Saved entries
★ ★ ★ ★ ★ ★ ★
(* ===== verification/OrderBookLimits.v ===== *)
(** * Limit prices and ticks

    The book compares prices by their ticks of one cent.  Here what that means
    for the limits of the orders: how far [priceToTick] is from the price, that
    a session of whole-cent prices trades within the limits of both sides, and
    how far beyond a limit finer prices can be traded. *)

From Stdlib Require Import QArith Qabs Lqa.
From S2P Require Import Prelude Float64 Float64Accuracy CString Messages TickBitset PriceTick OrderBook.
From S2P Require Import OrderBookSpec OrderBookHistory OrderBookProps.

Local Open Scope Z_scope.

(** ** The tick of a price *)

(** Prices the book can hold that are not far below a cent. *)
Definition quoted (p : double) : Prop := (exists e, normal p e) /\ (1 # 200 <= valQ p <= 5000)%Q.

Lemma quoted_exponent p : quoted p -> exists e, normal p e /\ -60 <= e <= -40.
Proof.
  intros ([e He] & H1 & H2). exists e. split; [done|].
  enough (-8 - 52 <= e < 13 - 52) by lia. apply (normal_exponent p e _ _ He).
  change (bpow (-8)) with (1 # 256)%Q. change (bpow 13) with 8192%Q. lra.
Qed.

(** The two roundings and the truncation of [priceToTick]. *)
Lemma priceToTick_steps p : quoted p ->
  let c := (p * of_int 100)%D in let x := (c + lit (1 # 2))%D in
  exists e f, normal c e /\ nearest c (valQ p * 100) /\ normal x f /\ nearest x (valQ c + (1 # 2)) /\
    trunc x = Some (priceToTick p).
Proof.
  intros Hq c x. destruct (quoted_exponent p Hq) as (ex & Hx & Hex). destruct Hq as (_ & H1 & H2).
  destruct (of_int_normal 100 ltac:(lia)) as [H100 V100]. change (Z.log2 100 - 52) with (-46) in H100.
  destruct (fmul_nearest p (of_int 100) ex (-46)) as (e & He & N & V); [done|done|lia|].
  assert (Hhalf : normal (lit (1 # 2)) (-53)) by (eexists; split; [reflexivity|lia]).
  assert (Vhalf : (valQ (lit (1 # 2)) == 1 # 2)%Q) by reflexivity.
  destruct (fadd_nearest _ (lit (1 # 2)) e (-53) N Hhalf) as (f & Hf & N3 & V3); [lia|lia|].
  rewrite V100 in V. rewrite Vhalf in V3. change (inject_Z 100) with 100%Q in V. fold c in N, V, N3, V3. fold x in N3, V3.
  exists e, f. split_and!; [done..|]. destruct (trunc_floor _ f N3) as (t & Ht & T1 & T2).
  apply nearest_near in V, V3. unfold near, u53 in V, V3. change (2 ^ 53)%positive with 9007199254740992%positive in V, V3.
  rewrite inject_Z_plus in T2. change (inject_Z 1) with 1%Q in T2.
  assert (Hr : -1 < t <= 600000).
  { split; [rewrite Zlt_Qlt; change (inject_Z (-1)) with (-1)%Q|rewrite Zle_Qle; change (inject_Z 600000) with 600000%Q]; lra. }
  unfold priceToTick. rewrite lit_100. fold c. fold x. unfold to_int32. rewrite Ht.
  by rewrite (proj2 (Z.leb_le _ _)), (proj2 (Z.leb_le _ _)) by lia.
Qed.

(** Half a cent, and what two roundings of at most 500000.5 can add. *)
Definition tick_width : Q := ((1 # 200) + (1 # 2 ^ 38))%Q.

Lemma priceToTick_close p : quoted p ->
  (Qabs (valQ p - inject_Z (priceToTick p) / 100) <= tick_width)%Q.
Proof.
  intros Hq. destruct (priceToTick_steps p Hq) as (e & f & N & V & N3 & V3 & Ht). destruct Hq as (_ & H1 & H2).
  destruct (trunc_floor _ f N3) as (t & Ht' & T1 & T2). rewrite Ht in Ht'. injection Ht' as <-.
  apply nearest_near in V, V3. unfold near, u53 in V, V3. change (2 ^ 53)%positive with 9007199254740992%positive in V, V3.
  rewrite inject_Z_plus in T2. change (inject_Z 1) with 1%Q in T2.
  apply Qabs_Qle_condition. unfold tick_width. change (2 ^ 38)%positive with 274877906944%positive.
  assert (E : (inject_Z (priceToTick p) / 100 == inject_Z (priceToTick p) * (1 # 100))%Q) by reflexivity. rewrite E. lra.
Qed.

(** A higher price is never on a lower tick. *)
Lemma priceToTick_mono p q : quoted p -> quoted q -> (valQ p <= valQ q)%Q -> priceToTick p <= priceToTick q.
Proof.
  intros Hp Hq Hle.
  destruct (priceToTick_steps p Hp) as (e & f & N & V & N' & V' & T), (priceToTick_steps q Hq) as (g & h & M & W & M' & W' & U).
  destruct (Qle_lt_or_eq _ _ Hle) as [Hlt|Heq].
  2:{ destruct Hp as [[ep Np] _], Hq as [[eq Nq] _]. by rewrite (normal_inj p q ep eq Np Nq Heq). }
  assert (Hc : (valQ (p * of_int 100)%D <= valQ (q * of_int 100)%D)%Q) by (apply (nearest_mono _ _ _ _ V W); lra).
  destruct (Qle_lt_or_eq _ _ Hc) as [Hclt|Hceq].
  - apply (trunc_mono _ _ f h _ _ N' M' T U). apply (nearest_mono _ _ _ _ V' W'). lra.
  - rewrite (normal_inj _ _ e g N M Hceq) in T. rewrite T in U. injection U as ->. done.
Qed.

(** A price of whole cents, as a FIX message or a CSV file spells it. *)
Definition whole_cents (p : double) : Prop := exists c, 0 < Zpos c < MAX_TICKS /\ p = lit (Zpos c # 100).

Lemma whole_cents_quoted p : whole_cents p -> quoted p.
Proof.
  intros (c & Hc & ->). destruct (cents_near c Hc) as (e & N & _ & V). split; [by eexists|].
  assert (Hq : (1 <= inject_Z (Zpos c) <= 499999)%Q).
  { unfold MAX_TICKS in Hc. change 1%Q with (inject_Z 1). change 499999%Q with (inject_Z 499999). rewrite <- !Zle_Qle. lia. }
  unfold near, u53 in V. change (2 ^ 53)%positive with 9007199254740992%positive in V.
  assert (E : (inject_Z (Zpos c) / 100 == inject_Z (Zpos c) * (1 # 100))%Q) by reflexivity. rewrite E in V. lra.
Qed.

(** On whole cents the ticks compare as the prices do. *)
Lemma whole_cents_order p q : whole_cents p -> whole_cents q -> priceToTick p <= priceToTick q -> (valQ p <= valQ q)%Q.
Proof.
  intros (c & Hc & ->) (d & Hd & ->). rewrite !priceToTick_decimal_pos by done.
  intros [Hlt|Heq]%Z.le_lteq; [|rewrite Heq; lra].
  destruct (cents_near c Hc) as (_ & _ & _ & Vc), (cents_near d Hd) as (_ & _ & _ & Vd).
  assert (Hq : (inject_Z (Zpos c) + 1 <= inject_Z (Zpos d) <= 499999)%Q).
  { unfold MAX_TICKS in Hd. change 499999%Q with (inject_Z 499999). change 1%Q with (inject_Z 1).
    rewrite <- inject_Z_plus, <- !Zle_Qle. lia. }
  assert (0 < inject_Z (Zpos c))%Q by (apply inject_pos; lia).
  unfold near, u53 in *. change (2 ^ 53)%positive with 9007199254740992%positive in *.
  assert (Ec : (inject_Z (Zpos c) / 100 == inject_Z (Zpos c) * (1 # 100))%Q) by reflexivity. rewrite Ec in Vc.
  assert (Ed : (inject_Z (Zpos d) / 100 == inject_Z (Zpos d) * (1 # 100))%Q) by reflexivity. rewrite Ed in Vd. lra.
Qed.

(** In general they tell prices apart up to a cent. *)
Lemma tick_order p q : quoted p -> quoted q -> priceToTick p <= priceToTick q -> (valQ p <= valQ q + 2 * tick_width)%Q.
Proof.
  intros Hp%priceToTick_close Hq%priceToTick_close Ht. apply Qabs_Qle_condition in Hp, Hq.
  assert (inject_Z (priceToTick p) * (1 # 100) <= inject_Z (priceToTick q) * (1 # 100))%Q
    by (apply Qmult_le_compat_r; [by rewrite <- Zle_Qle|done]).
  unfold Qdiv in *. change (/ 100)%Q with (1 # 100)%Q in *. lra.
Qed.

(** ** Executions and limits *)

(** [e] trades two orders of [os] at a price at most [slack] beyond the limit
    of either. *)
Definition within_limits (slack : Q) (os : list Order) (e : Execution) : Prop :=
  exists bd ak, bd ∈ os /\ ak ∈ os /\ order_type bd = BUY /\ order_type ak = SELL /\
    buy_id e = strncpy (zeros 16) (id bd) 15 /\ sell_id e = strncpy (zeros 16) (id ak) 15 /\
    (valQ (price ak) - slack <= valQ (trade_price e) <= valQ (price bd) + slack)%Q.

Lemma explained_within slack os e : (0 <= slack)%Q ->
  (forall bd ak, bd ∈ os -> ak ∈ os -> tick_of ak <= tick_of bd -> (valQ (price ak) <= valQ (price bd) + slack)%Q) ->
  explained os e -> within_limits slack os e.
Proof.
  intros Hs Hos (i & j & _ & bd & ak & Hi & Hj & Tb & Ta & _ & Ht & Ib & Ia & _ & Hp & _).
  apply list_elem_of_lookup_2 in Hi, Hj. exists bd, ak. split_and!; try done.
  - rewrite Hp. specialize (Hos bd ak Hi Hj Ht). case_decide; lra.
  - rewrite Hp. specialize (Hos bd ak Hi Hj Ht). case_decide; lra.
Qed.

Lemma session_within slack now os : (0 <= slack)%Q ->
  (forall bd ak, bd ∈ os -> ak ∈ os -> tick_of ak <= tick_of bd -> (valQ (price ak) <= valQ (price bd) + slack)%Q) ->
  Forall (within_limits slack os) (spec_session now os).2.
Proof.
  intros Hs Hos. eapply Forall_impl; [apply (hi_execs _ _ _ (spec_session_history now os))|].
  intros e. by apply explained_within.
Qed.

(** A seller at 1.2549 and a buyer at 1.2501, as an FX instrument is quoted. *)
Definition fine_session : list Order :=
  [example_order (B "S1") (12549 # 10000) SELL 100; example_order (B "B1") (12501 # 10000) BUY 100].

(** Below half a cent the conversion to ticks truncates towards zero: a buyer
    at a negative price meets a seller nearly two cents above on tick 0. *)
Definition negative_session : list Order :=
  [example_order (B "S1") (49 # 10000) SELL 100; example_order (B "B1") (- (149 # 10000)) BUY 100].

(** C10. Executions keep to the limit prices of both orders, to the resolution
    of a tick.  When all the orders of a session are priced in whole cents no
    trade is above the buyer's price or below the seller's.  For prices from
    half a cent to 5000 the excess is at most one cent (and 2^-37 for the two
    roundings of [priceToTick]).  A session that quotes as the FX pairs of
    config/instruments.csv do has such an excess: the buyer at 1.2501 pays
    1.2549.  Outside that range it can be larger: the book accepts a buyer at
    -0.0149, who pays 0.0049. *)
Theorem limits_respected (now : nat -> nat -> Z) (os : list Order) :
  Forall (fun o => quoted (price o)) os ->
  (exists ob log, recorded now os = Some (ob, log) /\ Forall (within_limits (2 * tick_width) os) log /\
    (Forall (fun o => whole_cents (price o)) os -> Forall (within_limits 0 os) log)) /\
  (exists ob e, recorded now fine_session = Some (ob, [e]) /\
    Forall (fun o => quoted (price o)) fine_session /\ trade_price e = lit (12549 # 10000)) /\
  (exists ob e, recorded now negative_session = Some (ob, [e]) /\ trade_price e = lit (49 # 10000)).
Proof.
  intros Hq. split; [|split].
  - destruct (recorded_refines now os) as (ob & Hrun & _). eexists ob, _. split; [exact Hrun|]. split.
    + apply session_within; [done|]. intros bd ak Hbd Hak. rewrite Forall_forall in Hq. apply tick_order; by apply Hq.
    + intros Hc. apply session_within; [done|]. intros bd ak Hbd Hak Ht. rewrite Forall_forall in Hc.
      rewrite Qplus_0_r. apply whole_cents_order; [by apply Hc..|done].
  - destruct (recorded_refines now fine_session) as (ob & Hrun & _).
    exists ob. assert (E : exists e, (spec_session now fine_session).2 = [e] /\ trade_price e = lit (12549 # 10000)).
    { eexists. split; [vm_compute; reflexivity|reflexivity]. }
    destruct E as (e & E & He). exists e. rewrite Hrun, E. split; [done|]. split; [|done].
    repeat (constructor; [split; [eexists; eexists; split; [vm_compute; reflexivity|lia]|vm_compute; split; discriminate]|]).
    constructor.
  - destruct (recorded_refines now negative_session) as (ob & Hrun & _).
    exists ob. assert (E : exists e, (spec_session now negative_session).2 = [e] /\ trade_price e = lit (49 # 10000)).
    { eexists. split; [vm_compute; reflexivity|reflexivity]. }
    destruct E as (e & E & He). exists e. rewrite Hrun, E. exact (conj eq_refl He).
Qed.

Lemma limits_respected_witness :
  exists ob log, recorded (fun _ _ => 0) example_session = Some (ob, log) /\
    Forall (within_limits (2 * tick_width) example_session) log.
Proof.
  assert (H : Forall (fun o => quoted (price o)) example_session).
  { repeat (constructor; [split; [eexists; eexists; split; [vm_compute; reflexivity|lia]|vm_compute; split; discriminate]|]).
    constructor. }
  pose proof (limits_respected (fun _ _ => 0) example_session H) as [L _]. clear H.
  destruct L as (ob & log & L). exists ob, log. exact (conj (proj1 L) (proj1 (proj2 L))).
Defined.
★ ★ ★ ★ ★ ★ ★
Only the lines above from the one with "Definition within_limits (slack" up to and including the one with "apply list_elem_of_lookup_2 in" should be repeated, exactly as written.

Definition within_limits (slack : Q) (os : list Order) (e : Execution) : Prop :=
  exists bd ak, bd ∈ os /\ ak ∈ os /\ order_type bd = BUY /\ order_type ak = SELL /\
    buy_id e = strncpy (zeros 16) (id bd) 15 /\ sell_id e = strncpy (zeros 16) (id ak) 15 /\
    (valQ (price ak) - slack <= valQ (trade_price e) <= valQ (price bd) + slack)%Q.

Lemma explained_within slack os e : (0 <= slack)%Q ->
  (forall bd ak, bd ∈ os -> ak ∈ os -> tick_of ak <= tick_of bd -> (valQ (price ak) <= valQ (price bd) + slack)%Q) ->
  explained os e -> within_limits slack os e.
Proof.
  intros Hs Hos (i & j & _ & bd & ak & Hi & Hj & Tb & Ta & _ & Ht & Ib & Ia & _ & Hp & _).
  apply list_elem_of_lookup_2 in Hi, Hj. exists bd, ak. split_and!; try done.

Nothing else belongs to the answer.